- [ACTIVITY]:
Using the entries that follow, please report how many lines contain the word "list", with no other words.

Collected data

###

Lemma cut_target_spec target t : cut_target target = Some t ↔ target_syntax target t.
Proof.
  unfold cut_target, target_syntax. destruct (strip_prefix "["%byte target) as [rest|] eqn:Hp.
  - apply strip_prefix_Some in Hp as ->. split.
    + destruct (split_once "]"%byte rest) as [[h rest2]|] eqn:Hs; cbn; [|done].
      destruct (strip_prefix colon rest2) as [e|] eqn:He; cbn; [|done]. intros [= <-].
      apply split_once_Some in Hs as [-> Hn]. apply strip_prefix_Some in He as ->. by left.
    + intros [[[= ->] Hn]|[? _]]; [|done].
      rewrite split_once_app by done. cbn. rewrite decide_True by done. by destruct t.
  - split.
    + destruct (split_once colon target) as [[h e]|] eqn:Hs; cbn; [|done]. intros [= <-].
      apply split_once_Some in Hs as [-> Hn]. by right.
    + intros [[-> _]|(_ & -> & Hn)]; [done|]. rewrite split_once_app by done. by destruct t.
Qed.

(** ** Directory pages *)

Lemma next_dir_cursor_advances batch previous cursor :
  next_dir_cursor batch previous = Ok (Some cursor) →
  readdir_entries batch ≠ [] ∧ cursor_cookie cursor ≠ previous.
Proof.
  unfold next_dir_cursor. destruct (readdir_eof batch); [done|].
  destruct (list.last (readdir_entries batch)) as [e|] eqn:Hl; cbn; [|done].
  destruct (Z.eqb_spec (entry_cookie e) previous); [done|]. intros [= <-]. split; [|done].
  intros Hn. by rewrite Hn in Hl.
Qed.

Lemma next_dir_cursor_fault_free batch previous : fault_free (next_dir_cursor batch previous).
Proof.
  unfold next_dir_cursor. destruct (readdir_eof batch); [done|].
  destruct (list.last _); cbn; [|done]. by destruct (_ =? _).
Qed.

Lemma append_dir_entries_Ok out batch max out' :
  zlen out + zlen (readdir_entries batch) ≤ usize_max →
  append_dir_entries out batch max = Ok out' ↔
  zlen out + zlen (readdir_entries batch) ≤ max
  ∧ out' = out ++ (to_dir_entry <$> readdir_entries batch).
Proof.
  intros Hu. unfold append_dir_entries, saturating_add. rewrite Z.min_l by lia.
  destruct (Z.gtb_spec (zlen out + zlen (readdir_entries batch)) max); [split; [done|lia]|].
  split; [by intros [= <-]|by intros [_ ->]].
Qed.

(** ** Limits *)

Lemma clamp_Ok v lo hi : lo ≤ hi → ∃ r, clamp v lo hi = Ok r ∧ lo ≤ r ≤ hi ∧ (lo ≤ v ≤ hi → r = v).
Proof.
  intros Hle. unfold clamp. destruct (Z.gtb_spec lo hi); [lia|].
  eexists; split; [done|]. destruct (Z.ltb_spec v lo); [lia|].
  destruct (Z.gtb_spec v hi); lia.
Qed.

###

- [SOLUTION TO THE PROBLEM]:
2